_YOUR INSTRUCTIONS_
There is a line containing "BaseOnly m => m" in the entries below. Repeat that line and every line after it exactly, and nothing more.

Data items
+-------+
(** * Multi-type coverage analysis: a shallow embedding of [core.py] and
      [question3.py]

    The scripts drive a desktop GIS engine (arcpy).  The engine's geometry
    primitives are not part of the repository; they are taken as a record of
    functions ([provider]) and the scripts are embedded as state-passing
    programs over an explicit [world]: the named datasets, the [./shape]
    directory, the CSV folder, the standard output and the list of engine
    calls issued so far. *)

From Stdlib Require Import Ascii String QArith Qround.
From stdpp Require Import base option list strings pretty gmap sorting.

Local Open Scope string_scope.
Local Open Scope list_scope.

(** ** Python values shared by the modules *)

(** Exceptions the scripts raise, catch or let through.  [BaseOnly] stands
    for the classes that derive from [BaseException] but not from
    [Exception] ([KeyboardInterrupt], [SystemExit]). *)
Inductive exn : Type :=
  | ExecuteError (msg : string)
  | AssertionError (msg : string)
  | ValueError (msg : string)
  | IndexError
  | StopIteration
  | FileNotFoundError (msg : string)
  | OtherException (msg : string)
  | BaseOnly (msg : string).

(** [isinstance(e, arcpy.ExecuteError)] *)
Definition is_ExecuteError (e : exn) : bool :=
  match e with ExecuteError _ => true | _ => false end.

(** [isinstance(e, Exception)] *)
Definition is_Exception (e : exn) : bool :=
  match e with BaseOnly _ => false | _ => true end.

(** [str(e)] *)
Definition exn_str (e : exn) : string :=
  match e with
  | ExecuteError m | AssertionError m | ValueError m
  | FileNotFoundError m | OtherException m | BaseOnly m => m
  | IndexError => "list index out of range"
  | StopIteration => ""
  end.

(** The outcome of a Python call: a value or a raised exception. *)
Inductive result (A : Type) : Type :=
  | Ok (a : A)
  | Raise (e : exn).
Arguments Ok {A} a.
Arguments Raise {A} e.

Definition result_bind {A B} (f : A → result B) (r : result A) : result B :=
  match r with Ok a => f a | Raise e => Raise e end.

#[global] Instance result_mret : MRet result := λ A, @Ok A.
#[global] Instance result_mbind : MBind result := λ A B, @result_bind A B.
+-------+
_ANSWER FOR THE TASK_
  | FileNotFoundError m | OtherException m | BaseOnly m => m
  | IndexError => "list index out of range"
  | StopIteration => ""
  end.

(** The outcome of a Python call: a value or a raised exception. *)
Inductive result (A : Type) : Type :=
  | Ok (a : A)
  | Raise (e : exn).
Arguments Ok {A} a.
Arguments Raise {A} e.

Definition result_bind {A B} (f : A → result B) (r : result A) : result B :=
  match r with Ok a => f a | Raise e => Raise e end.

#[global] Instance result_mret : MRet result := λ A, @Ok A.
#[global] Instance result_mbind : MBind result := λ A B, @result_bind A B.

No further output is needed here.